Person committing crime in this State who lives out of it.
The objection that the offense was not committed in this State, and that therefore our Courts have no jurisdiction, cannot be maintained. The offense, though commenced without this State, was consummated within it, and the offender having been found in the State and arrested therein, is clearly amenable to its criminal justice. (People v. Adams, 3 Denio, 190; Adams v. The People, 1 Conn. 173.) “Where'the commission of a public offense commenced without the State is consummated within the boundaries thereof, the defendant shall be liable to punishment in this State though he were without the State at the time of the commission of the offense charged, provided he consummated the offense through the intervention of an innocent or guilty agent without this State, or any other means proceeding directly from himself; and in such case the jurisdiction shall be in the county in which the offense is consummated.” (1 Hitt. Dig., Art. 1,673.)

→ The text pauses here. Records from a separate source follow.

(* ===== verification/Infra.v ===== *)
(** The infrastructure client ([infraClient] of [pkg/state/infra.go]): the routers
    and brokers it knows, the ports it has given out and the projects, endpoints
    and addresses it has configured; the functions that keep the hosts up to date
    and that schedule and allocate.

    The client keeps pointers to the resources, which it shares with the
    controllers that handed them in: the resources live in a heap, the maps of the
    client hold locations. The methods below hold the client's lock from beginning
    to end, so each is one transition of the client's state. *)
From stdpp Require Import base gmap strings pretty list fin_maps countable functions.
From S2P Require Import Prelude Go Client RouterTypes Router ApiV1 BrokerTypes Broker.
From S2P Require Import Names Ports Scheduler.

(** ** The state *)

Record resourceKey := {
  k_Name : string;
  k_Namespace : string;
}.

#[global] Instance resourceKey_eq_dec : EqDecision resourceKey.
Proof. solve_decision. Defined.

#[global, refine] Instance resourceKey_countable : Countable resourceKey :=
  inj_countable' (λ k, (k_Name k, k_Namespace k))
    (λ p, {| k_Name := p.1; k_Namespace := p.2 |}) _.
Proof. by intros []. Defined.

(** The location of a resource. *)
Notation loc := nat.

(** The resources, by kind and location. *)
Record Heap := {
  address_at : loc → MessagingAddress;
  endpoint_at : loc → MessagingEndpoint;
  project_at : loc → MessagingProject;
}.

(** The resource of a request, a [metav1.Object]: one of the three kinds, or an
    object of another type. *)
Inductive resource :=
  | RAddress (l : loc)
  | REndpoint (l : loc)
  | RProject (l : loc)
  | ROther (type : string) (meta : ObjectMeta).

(** A request; its [done] channel, which takes one value, is known by a number. *)
Record request := {
  done_chan : nat;
  req_resource : resource;
}.

(** [infraClient]. [clock] is the time the clock shows, in nanoseconds; [replies]
    are the values sent on the [done] channels, in their order. The two request
    channels and the goroutines that serve them are part of the system built on
    top of this state. *)
Record infraClient (W : Type) := {
  routers : gmap Host (RouterState W);
  brokers : gmap Host (BrokerState W);
  hostMap : gmap string Host;
  i_initialized : bool;
  tlsConfig : option TlsConfig;
  ports : Ports;
  addresses : gmap resourceKey loc;
  endpoints : gmap resourceKey loc;
  projects : gmap resourceKey loc;
  routerStateFactory : Host → Z → option TlsConfig → RouterState W;
  brokerStateFactory : Host → Z → option TlsConfig → BrokerState W;
  clock : Z;
  resyncInterval : Z;
  heap : Heap;
  replies : list (nat * option error);
}.
Arguments Build_infraClient {W}.
Arguments routers {W}.
Arguments brokers {W}.
Arguments hostMap {W}.
Arguments i_initialized {W}.
Arguments tlsConfig {W}.
Arguments ports {W}.
Arguments addresses {W}.
Arguments endpoints {W}.
Arguments projects {W}.
Arguments routerStateFactory {W}.
Arguments brokerStateFactory {W}.
Arguments clock {W}.
Arguments resyncInterval {W}.
Arguments heap {W}.
Arguments replies {W}.

Section Setters.
Context {W : Type}.
Implicit Types i : infraClient W.

Definition set_routers (x : gmap Host (RouterState W)) i :=
  Build_infraClient x (brokers i) (hostMap i) (i_initialized i) (tlsConfig i) (ports i)
    (addresses i) (endpoints i) (projects i) (routerStateFactory i) (brokerStateFactory i)
    (clock i) (resyncInterval i) (heap i) (replies i).
Definition set_brokers (x : gmap Host (BrokerState W)) i :=
  Build_infraClient (routers i) x (hostMap i) (i_initialized i) (tlsConfig i) (ports i)
    (addresses i) (endpoints i) (projects i) (routerStateFactory i) (brokerStateFactory i)
    (clock i) (resyncInterval i) (heap i) (replies i).
Definition set_hostMap (x : gmap string Host) i :=
  Build_infraClient (routers i) (brokers i) x (i_initialized i) (tlsConfig i) (ports i)
    (addresses i) (endpoints i) (projects i) (routerStateFactory i) (brokerStateFactory i)
    (clock i) (resyncInterval i) (heap i) (replies i).
Definition set_i_initialized (x : bool) i :=
  Build_infraClient (routers i) (brokers i) (hostMap i) x (tlsConfig i) (ports i) (addresses i)
    (endpoints i) (projects i) (routerStateFactory i) (brokerStateFactory i) (clock i)
    (resyncInterval i) (heap i) (replies i).
Definition set_tlsConfig (x : option TlsConfig) i :=
  Build_infraClient (routers i) (brokers i) (hostMap i) (i_initialized i) x (ports i)
    (addresses i) (endpoints i) (projects i) (routerStateFactory i) (brokerStateFactory i)
    (clock i) (resyncInterval i) (heap i) (replies i).
Definition set_ports (x : Ports) i :=
  Build_infraClient (routers i) (brokers i) (hostMap i) (i_initialized i) (tlsConfig i) x
    (addresses i) (endpoints i) (projects i) (routerStateFactory i) (brokerStateFactory i)
    (clock i) (resyncInterval i) (heap i) (replies i).
Definition set_addresses (x : gmap resourceKey loc) i :=
  Build_infraClient (routers i) (brokers i) (hostMap i) (i_initialized i) (tlsConfig i)
    (ports i) x (endpoints i) (projects i) (routerStateFactory i) (brokerStateFactory i)
    (clock i) (resyncInterval i) (heap i) (replies i).
Definition set_endpoints (x : gmap resourceKey loc) i :=
  Build_infraClient (routers i) (brokers i) (hostMap i) (i_initialized i) (tlsConfig i)
    (ports i) (addresses i) x (projects i) (routerStateFactory i) (brokerStateFactory i)
    (clock i) (resyncInterval i) (heap i) (replies i).
Definition set_projects (x : gmap resourceKey loc) i :=
  Build_infraClient (routers i) (brokers i) (hostMap i) (i_initialized i) (tlsConfig i)
    (ports i) (addresses i) (endpoints i) x (routerStateFactory i) (brokerStateFactory i)
    (clock i) (resyncInterval i) (heap i) (replies i).
Definition set_clock (x : Z) i :=
  Build_infraClient (routers i) (brokers i) (hostMap i) (i_initialized i) (tlsConfig i)
    (ports i) (addresses i) (endpoints i) (projects i) (routerStateFactory i)
    (brokerStateFactory i) x (resyncInterval i) (heap i) (replies i).
Definition set_heap (x : Heap) i :=
  Build_infraClient (routers i) (brokers i) (hostMap i) (i_initialized i) (tlsConfig i)
    (ports i) (addresses i) (endpoints i) (projects i) (routerStateFactory i)
    (brokerStateFactory i) (clock i) (resyncInterval i) x (replies i).
Definition set_replies (x : list (nat * option error)) i :=
  Build_infraClient (routers i) (brokers i) (hostMap i) (i_initialized i) (tlsConfig i)
    (ports i) (addresses i) (endpoints i) (projects i) (routerStateFactory i)
    (brokerStateFactory i) (clock i) (resyncInterval i) (heap i) x.
End Setters.
(* ===== verification/Sync.v ===== *)
(** The synchronization of the configuration ([SyncAll], [doSync] and [doDelete] of
    [pkg/state/infra.go]). *)
From stdpp Require Import base gmap strings pretty list fin_maps functions.
From S2P Require Import Prelude Go Client RouterTypes Router ApiV1 BrokerTypes Broker.
From S2P Require Import Names Ports Scheduler Infra Entities.

(** What a batch has to create or delete. *)
Record Built := {
  router_entities : list RouterEntity;
  broker_entities : gmap Host (list BrokerEntity);
}.

Definition add_router_entities (es : list RouterEntity) (b : Built) : Built :=
  {| router_entities := router_entities b ++ es; broker_entities := broker_entities b |}.

(** The loop that adds the broker entities of one address to those of the batch. *)
Definition merge_entities `{Sched} (t : tick) (result : gmap Host (list BrokerEntity))
    (b : Built) : Built :=
  {| router_entities := router_entities b;
     broker_entities :=
       foldl (λ m he, add_entities he.1 he.2 m) (broker_entities b) (range t result) |}.

Section Sync.
Context {W : Type} `{HC : !Client W} `{HS : !Sched}.
Implicit Types i : infraClient W.

(** ** Requests *)

(** [req.done <- err]. *)
Definition answer (r : request) (e : option error) : prog (infraClient W) () :=
  modify (λ i, set_replies (replies i ++ [(done_chan r, e)]) i).

(** The metadata of a resource. *)
Definition resource_meta (h : Heap) (r : resource) : ObjectMeta :=
  match r with
  | RAddress l => a_meta (address_at h l)
  | REndpoint l => e_meta (endpoint_at h l)
  | RProject l => p_meta (project_at h l)
  | ROther _ m => m
  end.

Definition meta_key (m : ObjectMeta) : resourceKey :=
  {| k_Name := Name m; k_Namespace := Namespace m |}.

Definition request_key i (r : request) : resourceKey :=
  meta_key (resource_meta (heap i) (req_resource r)).

(** [getActiveEndpoints]: by namespace. *)
Definition getActiveEndpoints (t : tick) i : gmap string (list MessagingEndpoint) :=
  foldl (λ m l,
    let endpoint := endpoint_at (heap i) l in
    let namespace := Namespace (e_meta endpoint) in
    if isEndpointActive endpoint
    then <[namespace := default [] (m !! namespace) ++ [endpoint]]> m
    else m) ∅ (range_values t (endpoints i)).

(** One turn of the loop over the endpoints of an address. *)
Definition build_address (t : tick) i (address : MessagingAddress)
    (endpoint : MessagingEndpoint) : prog Built () :=
  resultRouter ← lift (buildRouterAddressEntities (0 :: t) i endpoint address);
  resultBroker ← lift (buildBrokerAddressEntities (1 :: t) i endpoint address);
  modify (λ b, merge_entities (2 :: t) resultBroker (add_router_entities resultRouter b)).

(** The entities of one request. *)
Definition build_request (t : tick) i (activeEndpoints : gmap string (list MessagingEndpoint))
    (r : request) : prog Built () :=
  match req_resource r with
  | RAddress l =>
      let address := address_at (heap i) l in
      match activeEndpoints !! Namespace (a_meta address) with
      | None => lift (Err NoEndpointsError)
      | Some es =>
          for_each (λ ne : nat * MessagingEndpoint, build_address (ne.1 :: t) i address ne.2)
            (imap (λ n e, (n, e)) es)
      end
  | REndpoint l =>
      result ← lift (buildRouterEndpointEntities (endpoint_at (heap i) l));
      modify (add_router_entities result)
  | RProject l =>
      result ← lift (buildRouterProjectEntities (project_at (heap i) l));
      modify (add_router_entities result)
  | ROther type _ => lift (Err (Errorf ("unknown resource type " +:+ type)))
  end.

(** The loop of [buildEntities]: a request that fails is answered at once, what it
    had added stays added. *)
Fixpoint build_requests (t : tick) (activeEndpoints : gmap string (list MessagingEndpoint))
    (requests : list request) (acc : Built) : prog (infraClient W) (list request * Built) :=
  match requests with
  | [] => mret ([], acc)
  | r :: rs => λ i,
      match build_request (length rs :: t) i activeEndpoints r acc with
      | (acc', Ok _) =>
          (res ← build_requests t activeEndpoints rs acc'; mret (r :: res.1, res.2)) i
      | (acc', Err e) =>
          (_ ← answer r (Some e); build_requests t activeEndpoints rs acc') i
      | (_, Panic) => (i, Panic)
      end
  end.

(** [buildEntities]. *)
Definition buildEntities (t : tick) (requests : list request)
    : prog (infraClient W) (list request * Built) := λ i,
  build_requests (1 :: t) (getActiveEndpoints (0 :: t) i) requests
    {| router_entities := [];
       broker_entities := list_to_map ((λ b, (b_host b, [])) <$> range_values (2 :: t) (brokers i)) |}
    i.

(** ** The routers and brokers *)

(** [syncEntities]: the brokers first. *)
Definition syncEntities (t : tick) (b : Built) : prog (infraClient W) () :=
  _ ← (if bool_decide (broker_entities b = ∅) then mret []
       else applyBrokers (0 :: t) (λ n broker,
         match default [] (broker_entities b !! b_host broker) with
         | [] => (broker, Ok ())
         | es => bEnsureEntities (n :: 1 :: t) es broker
         end));
  _ ← (if bool_decide (router_entities b = []) then mret []
       else applyRouters (2 :: t) (λ n, EnsureEntities (n :: 3 :: t) (router_entities b)));
  mret ().

(** [deleteEntities]: the routers first. *)
Definition deleteEntities (t : tick) (b : Built) : prog (infraClient W) () :=
  _ ← applyRouters (0 :: t) (λ n, DeleteEntities (n :: 1 :: t) (router_entities b));
  _ ← applyBrokers (2 :: t) (λ n broker,
        bDeleteEntities (n :: 3 :: t) (default [] (broker_entities b !! b_host broker)) broker);
  mret ().

(** ** Batches *)

(** The first loop of [doSync] and [doDelete]: the requests that pass the check,
    the others are answered. *)
Fixpoint validate (check : infraClient W → request → option error) (requests : list request)
    : prog (infraClient W) (list request) :=
  match requests with
  | [] => mret []
  | r :: rs => λ i,
      match check i r with
      | Some e => (_ ← answer r (Some e); validate check rs) i
      | None => (valid ← validate check rs; mret (r :: valid)) i
      end
  end.

(** An address or endpoint needs the project of its namespace. *)
Definition check_sync i (r : request) : option error :=
  let m := resource_meta (heap i) (req_resource r) in
  match req_resource r with
  | RAddress _ | REndpoint _ =>
      match projects i !! default_project (Namespace m) with
      | Some _ => None
      | None => Some (Errorf ("project not synced for " +:+ Namespace m +:+ "/" +:+ Name m))
      end
  | _ => None
  end.

(** A project or endpoint must not be deleted while its namespace has addresses. *)
Definition check_delete i (r : request) : option error :=
  let m := resource_meta (heap i) (req_resource r) in
  match req_resource r with
  | RProject _ | REndpoint _ =>
      if existsb (λ k, bool_decide (Namespace m = k_Namespace k)) ((map_to_list (addresses i)).*1)
      then Some (Errorf "resource still in use by addresses")
      else None
  | _ => None
  end.

Definition unknown_resource (r : request) : option error :=
  match req_resource r with
  | ROther type _ => Some (Errorf ("unknown resource type " +:+ type))
  | _ => None
  end.

(** The last loop of [doSync]: record the resource unless the batch failed. *)
Definition finish_sync (err : option error) (r : request) : prog (infraClient W) () := λ i,
  let key := request_key i r in
  let record (f : infraClient W → infraClient W) :=
    answer r err (match err with None => f i | Some _ => i end) in
  match req_resource r with
  | RAddress l => record (λ i, set_addresses (<[key := l]> (addresses i)) i)
  | REndpoint l => record (λ i, set_endpoints (<[key := l]> (endpoints i)) i)
  | RProject l => record (λ i, set_projects (<[key := l]> (projects i)) i)
  | ROther _ _ => answer r (unknown_resource r) i
  end.

(** The last loop of [doDelete]. *)
Definition finish_delete (err : option error) (r : request) : prog (infraClient W) () := λ i,
  let key := request_key i r in
  let record (f : infraClient W → infraClient W) :=
    answer r err (match err with None => f i | Some _ => i end) in
  match req_resource r with
  | RAddress l => record (λ i, set_addresses (delete key (addresses i)) i)
  | REndpoint l =>
      record (λ i, let i := freePortsInternal l i in set_endpoints (delete key (endpoints i)) i)
  | RProject l => record (λ i, set_projects (delete key (projects i)) i)
  | ROther _ _ => answer r (unknown_resource r) i
  end.

(** Apply the entities, then answer the requests they were built for. *)
Definition apply_built (apply : prog (infraClient W) ())
    (finish : option error → request → prog (infraClient W) ())
    (built : list request) : prog (infraClient W) () := λ i,
  match apply i with
  | (i, Panic) => (i, Panic)
  | (i, o) => for_each (finish (err_of o)) built i
  end.

(** What [doSync] and [doDelete] have in common, on the requests collected. *)
Definition do_batch (t : tick) (check : infraClient W → request → option error)
    (apply : tick → Built → prog (infraClient W) ())
    (finish : option error → request → prog (infraClient W) ())
    (requests : list request) : prog (infraClient W) () := λ i,
  match requests with
  | [] => (i, Ok ())
  | _ =>
      if negb (i_initialized i) then for_each (λ r, answer r (Some NotInitializedError)) requests i
      else
        (valid ← validate check requests;
         built ← buildEntities (0 :: t) valid;
         apply_built (apply (1 :: t) built.2) finish built.1) i
  end.

(** [doSync], on the requests collected. *)
Definition doSync (t : tick) (toSync : list request) : prog (infraClient W) () :=
  do_batch t check_sync syncEntities finish_sync toSync.

(** [doDelete], on the requests collected. *)
Definition doDelete (t : tick) (toDelete : list request) : prog (infraClient W) () :=
  do_batch t check_delete deleteEntities finish_delete toDelete.

(** ** Everything *)

(** One turn of the outer loop of [syncConfiguration]. *)
Definition build_endpoint (t : tick) i (endpoint : MessagingEndpoint) : prog Built () :=
  if isEndpointActive endpoint then
    _ ← for_each (λ nl : nat * loc,
          let address := address_at (heap i) nl.2 in
          if bool_decide (Namespace (e_meta endpoint) = Namespace (a_meta address))
          then build_address (nl.1 :: 0 :: t) i address endpoint
          else mret ())
        (imap (λ n l, (n, l)) (range_values (1 :: t) (addresses i)));
    e ← lift (buildRouterEndpointEntities endpoint);
    modify (add_router_entities e)
  else mret ().

Definition build_configuration (t : tick) i : prog Built () :=
  for_each (λ nl : nat * loc, build_endpoint (nl.1 :: 1 :: t) i (endpoint_at (heap i) nl.2))
    (imap (λ n l, (n, l)) (range_values (2 :: t) (endpoints i))).

(** [syncConfiguration]. *)
Definition syncConfiguration (t : tick) : prog (infraClient W) () := λ i,
  let i := set_ports (initPorts
             ((λ l, InternalPorts (endpoint_at (heap i) l)) <$> range_values (0 :: t) (endpoints i))
             (ports i)) i in
  match build_configuration (1 :: t) i {| router_entities := []; broker_entities := ∅ |} with
  | (b, Ok _) => syncEntities (2 :: t) b i
  | (_, Err e) => (i, Err e)
  | (_, Panic) => (i, Panic)
  end.

(** [connectorToStatus], with the type assertion of its caller. *)
Definition connectorToStatus (host : string) (e : RouterEntity) : outcome ConnectorStatus :=
  match e with
  | EConnector c =>
      Ok {| cs_Router := host; cs_Broker := rc_Host c;
            cs_Connected := bool_decide (rc_ConnectionStatus c = "SUCCESS");
            cs_Message := rc_ConnectionMsg c |}
  | _ => Panic
  end.

(** The connectors every router should have. *)
Definition broker_connectors (t : tick) i : list RouterEntity :=
  (λ b, EConnector (new_connector (connector_of b) (Hostname (b_host b)) (fmt_d (b_port b))))
    <$> range_values t (brokers i).

(** The loop that sends the statuses. *)
Definition send_statuses (readConnectors : list RouterEntity)
    : prog (RouterState W) (list ConnectorStatus) := λ r,
  (r, map_outcome (connectorToStatus (Hostname (host r))) readConnectors).

(** Connect one router to the brokers and read the state of the connections. *)
Definition connect_router (t : tick) (connectors : list RouterEntity)
    : prog (RouterState W) (list ConnectorStatus) :=
  _ ← EnsureEntities (0 :: t) connectors;
  readConnectors ← ReadEntities (1 :: t) connectors;
  send_statuses readConnectors.

Definition readinessQueue : BrokerQueue :=
  new_queue "readiness" "readiness" RoutingTypeAnycast 1 false true.

Definition readinessListener : RouterListener :=
  {| rl_Name := "readiness"; rl_Host := "127.0.0.1"; rl_Port := "7779"; rl_Role := "normal";
     rl_SslProfile := ""; rl_SaslMechanisms := ""; rl_LinkCapacity := 0;
     rl_IdleTimeoutSeconds := 16; rl_InitialHandshakeTimeoutSeconds := 0; rl_PolicyVhost := "";
     rl_AuthenticatePeer := false; rl_MultiTenant := false; rl_RequireSsl := false;
     rl_Http := true; rl_Metrics := true; rl_Healthz := true; rl_Websockets := false;
     rl_HttpRootDir := "" |}.

(** A value read off the state. *)
Definition gets {A} (f : infraClient W → A) : prog (infraClient W) A := λ i, (i, Ok (f i)).

(** [SyncAll]. The statuses arrive through a channel, in any order. *)
Definition SyncAll (t : tick) (routerHosts brokerHosts : list Host) (tls : option TlsConfig)
    : prog (infraClient W) (list ConnectorStatus) :=
  _ ← modify (set_tlsConfig tls);
  _ ← updateRouters (0 :: t) routerHosts;
  _ ← updateBrokers (1 :: t) brokerHosts true;
  _ ← modify (λ i, if i_initialized i then checkResync i else i);
  _ ← initialize (2 :: t);
  _ ← syncConfiguration (3 :: t);
  connectors ← gets (broker_connectors (4 :: t));
  connectorStatuses ← applyRouters (5 :: t) (λ n, connect_router (n :: 6 :: t) connectors);
  _ ← applyBrokers (7 :: t) (λ n, bEnsureEntities (n :: 8 :: t) [BQueue readinessQueue]);
  _ ← applyRouters (9 :: t) (λ n, EnsureEntities (n :: 10 :: t) [EListener readinessListener]);
  _ ← modify (set_i_initialized true);
  mret (perm (11 :: t) (concat connectorStatuses)).
End Sync.
Lemma update_lookup h : st.1 !! h = updated hosts m h.
Proof.
  unfold st. destruct (add_entries (range t3 toAdd)
    (foldl remove_entry (m, hm) (range t2 toRemove)) (NoDup_range_keys t3 toAdd)) as [-> _].
  destruct (remove_entries (range t2 toRemove) (m, hm)) as [-> _]. unfold updated. simpl.
  destruct (decide (h ∈ (range t3 toAdd).*2)) as [[Hw Hm]%to_add|Hna].
  { by rewrite decide_True, Hm by done. }
  rewrite to_add in Hna. destruct (decide (h ∈ (range t2 toRemove).*2)) as [[Hm Hw]%to_remove|Hnr].
  { by rewrite decide_False. }
  rewrite to_remove in Hnr. destruct (m !! h) as [s|] eqn:E; simpl in *.
  - rewrite decide_True; [done|]. destruct (decide (wanted hosts !! Hostname h = Some h)); [done|].
    by destruct Hnr.
  - rewrite decide_False; [done|]. intros ?. by apply Hna.
Qed.

(** An entry of the index that neither map has is kept. *)
Lemma update_kept n : toAdd !! n = None → toRemove !! n = None → st.2 !! n = hm !! n.
Proof.
  intros Ha Hr. unfold st. destruct (add_entries (range t3 toAdd)
    (foldl remove_entry (m, hm) (range t2 toRemove)) (NoDup_range_keys t3 toAdd)) as (_ & _ & ->).
  - destruct (remove_entries (range t2 toRemove) (m, hm)) as [_ ->]. simpl.
    rewrite decide_False; [done|]. change ((range t2 toRemove).*1) with (range_keys t2 toRemove).
    rewrite elem_of_range_keys, Hr. by intros [].
  - change ((range t3 toAdd).*1) with (range_keys t3 toAdd).
    rewrite elem_of_range_keys, Ha. by intros [].
Qed.

Lemma update_indexed : indexed st.1 st.2.
Proof.
  intros h. rewrite update_lookup. unfold updated. destruct (decide _) as [Hw|]; [|by intros []].
  intros _. destruct (m !! h) as [s|] eqn:E.
  - rewrite update_kept; [apply Hi; by rewrite E|..]; apply eq_None_not_Some.
    + intros [h' [Hw' Hm]%(proj1 Hs)]. rewrite Hw in Hw'. injection Hw' as <-. congruence.
    + intros [h' (Hh' & Hn & Hw')%(proj2 Hs)]. apply Hw'.
      by rewrite (indexed_unique m hm h' h Hi Hh' ltac:(by rewrite E) Hn).
  - destruct (add_entries (range t3 toAdd) (foldl remove_entry (m, hm) (range t2 toRemove))
      (NoDup_range_keys t3 toAdd)) as (_ & Ha & _). apply Ha, elem_of_range. by apply (proj1 Hs).
Qed.

Lemma update_other n :
  wanted hosts !! n = None → (∀ h, is_Some (m !! h) → Hostname h ≠ n) → st.2 !! n = hm !! n.
Proof.
  intros Hw Hno. apply update_kept; apply eq_None_not_Some.
  - intros [h [Hw' _]%(proj1 Hs)]. congruence.
  - intros [h (Hh & Hn & _)%(proj2 Hs)]. by apply (Hno h).
Qed.
End Update.
(* ===== verification/System.v ===== *)
(** The system around the client of [pkg/state/infra.go]: the two request channels,
    the goroutines that collect requests from them into batches, and the
    controllers that call the client and own the resources it points to. Each
    method holds the client's lock, so the system moves in steps, one per locked
    region, per send on a channel and per receive from it. The syncer makes progress: from
    every reachable state, taking the requests off the channel and running the batches
    answers all of them, whatever the peers reply, as long as they reply in the documented
    form. *)
From stdpp Require Import base functions fin_maps gmap strings list relations.
From S2P Require Import Prelude Go Client RouterTypes Router RouterFacts ApiV1 BrokerTypes Broker BrokerFacts Names Ports.
From S2P Require Import Scheduler Infra Entities Sync HostFacts InfraFacts EntityFacts SyncFacts ConfigFacts.
From S2P Require Import SyncAllFacts Safety.

Definition syncBufferSize : nat := 100.
Definition maxBatchSize : nat := 50.

(** A channel with its capacity and the batch its goroutine has collected. *)
Record Worker := {
  queue : list request;
  batch : list request;
}.

(** The non-blocking send of [requestSync] and of the [Delete*] methods: refused
    when the channel is full. *)
Definition send (r : request) (w : Worker) : option Worker :=
  if syncBufferSize <=? length (queue w) then None
  else Some {| queue := queue w ++ [r]; batch := batch w |}.

(** The receive of [collectRequests]. *)
Definition receive (w : Worker) : option Worker :=
  match queue w with
  | [] => None
  | r :: q => Some {| queue := q; batch := batch w ++ [r] |}
  end.

(** [len(requests) >= maxBatchSize]: the batch is returned. *)
Definition full (w : Worker) : bool := maxBatchSize <=? length (batch w).

Definition take_batch (w : Worker) : Worker := {| queue := queue w; batch := [] |}.

Record System (W : Type) := {
  infra : infraClient W;
  syncer : Worker;
  deleter : Worker;
  issued : list nat;
}.
Arguments Build_System {W}.
Arguments infra {W}.
Arguments syncer {W}.
Arguments deleter {W}.
Arguments issued {W}.

Section System.
Context {W : Type} `{HC : !Client W} `{HS : !Sched} `{HD : !Scheduler W} `{HL : !SchedulerLaws W}.
Implicit Types s : System W.

Definition set_infra (i : infraClient W) s : System W :=
  Build_System i (syncer s) (deleter s) (issued s).

(** [requestSync]: hand the request to the syncer, or fail at once. *)
Definition requestSync (r : request) s : System W * option error :=
  match send r (syncer s) with
  | Some w => (Build_System (infra s) w (deleter s) (issued s ++ [done_chan r]), None)
  | None => (s, Some NotSyncedError)
  end.

(** [DeleteAddress], [DeleteEndpoint] and [DeleteProject]. *)
Definition requestDelete (r : request) s : System W * option error :=
  match send r (deleter s) with
  | Some w => (Build_System (infra s) (syncer s) w (issued s ++ [done_chan r]), None)
  | None => (s, Some NotDeletedError)
  end.

(** [NewInfra] and [Start]. *)
Definition new_system (h : Heap) (now : Z) : System W :=
  Build_System (NewInfra NewRouterState NewBrokerState h now)
    (Build_Worker [] []) (Build_Worker [] []) [].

Statute to be read as intended.
The word “ without ” occurs twice in this provision, but it is apparent that in the instance in which it is used last, the word “ within ” was the word really intended. The provision must therefore be so read. (People v. King, 28 Cal. 256; Smith’s Comm., Secs. 488, 527.)
The prayer of the petitioner must be denied, and the prisoner remanded. And it is so ordered.
*115Neither Mr. Justice Rhodes nor Mr. Justice Sanderson expressed any opinion.